O que você pode fazer agora
Sem links ou campanhas específicas, há caminhos práticos para diminuir danos imediatos e fortalecer a rede local.
- Ofereça doações recorrentes a coletivos e casas de acolhimento LGBT+ da sua cidade.
- Converse com o seu RH sobre retomar ou criar patrocínios plurianuais com metas de impacto.
- Disponibilize vagas de moradia temporária segura para jovens sem família de apoio.
- Acione o CREAS do seu bairro quando identificar pessoa LGBT+ em situação de rua.
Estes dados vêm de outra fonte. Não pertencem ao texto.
(** [lambda_handler(event, context)] *)
Definition lambda_handler (now : datetime) (event context : json)
    : result response :=
  try_except
    (r <- _parse_event event ;;
     route now (req_method r) (req_path r) (req_query r) (req_body_json r))
    Exception
    (fun e =>
       Ok (_response 500
             (JDict [("error", JStr "Internal Server Error");
                     ("detail", JStr (exn_str e))])
             None false)).

End Handler.

(** ** An executable instance of the library

    [RefPy] runs the handler on concrete events.  A str is held as the UTF-8
    encoding of its text, so [encode] is the identity on it and [decode]
    checks well-formedness.  The instance follows CPython on ASCII text and
    integer-valued JSON; each function says what it leaves out. *)
Module RefPy.

Definition code (c : ascii) : N := N_of_ascii c.
Definition between (lo hi n : N) : bool := ((lo <=? n) && (n <=? hi))%N.

(** *** [str.upper], [str.lower]: the ASCII letters (case mapping of other
    letters is left out) *)
Definition ascii_upper (c : ascii) : ascii :=
  if between 97 122 (code c) then ascii_of_N (code c - 32) else c.

Definition ascii_lower (c : ascii) : ascii :=
  if between 65 90 (code c) then ascii_of_N (code c + 32) else c.

Fixpoint map_string (f : ascii -> ascii) (s : string) : string :=
  match s with
  | EmptyString => EmptyString
  | String c s' => String (f c) (map_string f s')
  end.

Definition upper (s : string) : string := map_string ascii_upper s.
Definition lower (s : string) : string := map_string ascii_lower s.

(** *** Numbers as text *)

Definition hex_digit (n : N) : ascii :=
  if (n <? 10)%N then ascii_of_N (48 + n) else ascii_of_N (87 + n).

(** ["%02x" % n] for a byte *)
Definition hex2 (n : N) : string :=
  String (hex_digit (n / 16)) (String (hex_digit (n mod 16)) "").

(** ["%04x" % n] for a UTF-16 code unit *)
Definition hex4 (n : N) : string :=
  hex2 (n / 256) ++ hex2 (n mod 256).

Definition str_of_N (n : N) : string := decimal n.

Definition str_of_Z (z : Z) : string :=
  match z with
  | Zneg p => "-" ++ decimal (Npos p)
  | _ => decimal (Z.to_N z)
  end.

(** *** [bytes.decode("utf-8")] *)

Definition is_cont (b : N) : bool := between 128 191 b.

(** How far a sequence that starts badly reaches, as the decoder reports it:
    [Some n] is a defect found after [n] good bytes ([0]: the start byte
    itself), [None] is the end of the data inside a sequence. *)
Inductive utf8_step : Type :=
| Utf8Good (len : nat)
| Utf8Bad (good : nat)
| Utf8End.

Definition utf8_step_at (bs : list N) : utf8_step :=
  match bs with
  | [] => Utf8Good 0
  | b1 :: r1 =>
      if (b1 <? 128)%N then Utf8Good 1
      else if (b1 <? 194)%N then Utf8Bad 0
      else if (b1 <? 224)%N then
        match r1 with
        | [] => Utf8End
        | b2 :: _ => if is_cont b2 then Utf8Good 2 else Utf8Bad 1
        end
      else if (b1 <? 240)%N then
        match r1 with
        | [] => Utf8End
        | b2 :: r2 =>
            if negb (is_cont b2)
               || (if (b2 <? 160)%N then (b1 =? 224)%N else (b1 =? 237)%N)
            then Utf8Bad 1
            else match r2 with
                 | [] => Utf8End
                 | b3 :: _ => if is_cont b3 then Utf8Good 3 else Utf8Bad 2
                 end
        end
      else if (b1 <? 245)%N then
        match r1 with
        | [] => Utf8End
        | b2 :: r2 =>
            if negb (is_cont b2)
               || (if (b2 <? 144)%N then (b1 =? 240)%N else (b1 =? 244)%N)
            then Utf8Bad 1
            else match r2 with
                 | [] => Utf8End
                 | b3 :: r3 =>
                     if negb (is_cont b3) then Utf8Bad 2
                     else match r3 with
                          | [] => Utf8End
                          | b4 :: _ =>
                              if is_cont b4 then Utf8Good 4 else Utf8Bad 3
                          end
                 end
        end
      else Utf8Bad 0
  end.

(** [str(e)] of a [UnicodeDecodeError] over the bytes [start .. stop-1]. *)
Definition utf8_error (first : N) (start stop : nat) (why : string) : exn :=
  mkExn UnicodeDecodeError
    (if (stop =? S start)%nat then
       "'utf-8' codec can't decode byte 0x" ++ hex2 first ++ " in position "
         ++ str_of_N (N.of_nat start) ++ ": " ++ why
     else
       "'utf-8' codec can't decode bytes in position "
         ++ str_of_N (N.of_nat start) ++ "-"
         ++ str_of_N (N.of_nat (stop - 1)) ++ ": " ++ why).

Fixpoint utf8_scan (fuel : nat) (bs : list N) (pos : nat) : option exn :=
  match fuel, bs with
  | _, [] => None
  | O, _ => None
  | S f, b :: _ =>
      match utf8_step_at bs with
      | Utf8Good n => utf8_scan f (skipn n bs) (pos + n)
      | Utf8Bad 0 => Some (utf8_error b pos (S pos) "invalid start byte")
      | Utf8Bad n =>
          Some (utf8_error b pos (pos + n) "invalid continuation byte")
      | Utf8End =>
          Some (utf8_error b pos (pos + List.length bs)
                  "unexpected end of data")
      end
  end.

Definition decode_utf8 (b : bytes) : result string :=
  let ns := map Byte.to_N b in
  match utf8_scan (List.length ns) ns 0 with
  | None => Ok (string_of_list_byte b)
  | Some e => Raise e
  end.

(** *** [str.encode("utf-8")]: the text as it is held (a lone surrogate has
    no UTF-8 form, so it is not part of the instance and nothing raises) *)
Definition encode_utf8 (s : string) : result bytes :=
  Ok (list_byte_of_string s).

(** *** [base64.b64decode(s)]: [binascii.a2b_base64] in its default,
    non-strict mode *)

Definition b64_value (c : N) : option N :=
  if between 65 90 c then Some (c - 65)%N
  else if between 97 122 c then Some (c - 71)%N
  else if between 48 57 c then Some (c + 4)%N
  else if (c =? 43)%N then Some 62%N
  else if (c =? 47)%N then Some 63%N
  else None.

(** The decoding loop: the position in the current group of four, the bits
    left over from it, the run of pad characters, the output so far.  It
    returns the final position in the group, [0] after a complete pad. *)
Fixpoint b64_loop (cs : list N) (quad_pos : nat) (leftchar : N) (pads : nat)
    (out : list N) : nat * list N :=
  match cs with
  | [] => (quad_pos, out)
  | c :: cs' =>
      if (c =? 61)%N then
        if (2 <=? quad_pos)%nat then
          if (4 <=? quad_pos + S pads)%nat then (O, out)
          else b64_loop cs' quad_pos leftchar (S pads) out
        else b64_loop cs' quad_pos leftchar pads out
      else
        match b64_value c with
        | None => b64_loop cs' quad_pos leftchar pads out
        | Some v =>
            match quad_pos with
            | 0%nat => b64_loop cs' 1 v 0 out
            | 1%nat =>
                b64_loop cs' 2 (N.land v 15) 0
                  (out ++ [N.lor (N.shiftl leftchar 2) (N.shiftr v 4)])
            | 2%nat =>
                b64_loop cs' 3 (N.land v 3) 0
                  (out ++ [N.lor (N.shiftl leftchar 4) (N.shiftr v 2)])
            | _ =>
                b64_loop cs' 0 0 0 (out ++ [N.lor (N.shiftl leftchar 6) v])
            end
        end
  end.

Definition byte_of_N (n : N) : byte :=
  match Byte.of_N n with
  | Some b => b
  | None => x00
  end.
- Pressione vereadores e deputados por emendas e políticas de médio prazo para acolhimento e saúde mental.
Se 5.000 pessoas doarem R$ 50 por mês, entram R$ 250 mil mensais — o suficiente para manter uma operação desse porte.
Informações úteis para ampliar o debate
Doação recorrente x pontual
A doação pontual ajuda em emergências. A recorrente garante previsibilidade. Quem opera acolhimento precisa assinar contratos, pagar equipe e manter estoque de alimentos e medicamentos. A recorrência ancora a folha e reduz o risco de paralisações.
Fundo patrimonial e contratos plurianuais
Entidades podem criar fundos patrimoniais (endowments) que rendem mensalmente, além de contratos de três a cinco anos com empresas e governos. Esses instrumentos exigem governança, auditoria e metas pactuadas, mas tiram o serviço do improviso.
Como a rede pública pode absorver a demanda
Quem perdeu vaga de acolhimento pode buscar o CREAS mais próximo, solicitar vaga em Centro de Acolhida e pedir prioridade por risco de violência. Para saúde mental, os CAPS e ambulatórios especializados fazem avaliação e encaminhamento. Em casos de ameaça, a Defensoria Pública e os serviços de direitos humanos do estado e da prefeitura atuam com medidas de proteção.
Riscos e caminhos para jovens LGBT+ sem apoio familiar
- Risco: abandono escolar e precarização do trabalho. Caminho: matrícula articulada com programas de renda e qualificação.
- Risco: violência e exploração. Caminho: acolhimento com sigilo de endereço e acompanhamento psicossocial.
- Risco: isolamento. Caminho: grupos terapêuticos e atividades culturais que criam rede de apoio.
Política pública funciona quando combina teto, cuidado, renda e pertencimento. Um desses pilares falha, todo o edifício balança.
A crise da Casa 1 expõe um dilema recorrente: a sociedade cobra resultados de projetos sociais, mas financia de modo intermitente. Para virar o jogo, empresas podem comprometer orçamentos de diversidade por ciclo plurianual, atrelados a indicadores de impacto; governos podem acelerar editais com repasse mensal; cidadãos podem assumir uma doação que caiba no bolso. Sem previsibilidade, cada avanço vira exceção. Com previsibilidade, vira política de cidade.
Para quem quer dimensionar a própria contribuição, uma conta simples ajuda: calcule 1% da renda mensal para doação recorrente. Em uma base de mil doadores, cada R$ 30 por mês movimenta R$ 30 mil. Com cinco mil doadores, R$ 50 por mês sustentam uma operação de R$ 250 mil. Pequenas parcelas, quando somadas, blindam serviços que salvam vidas.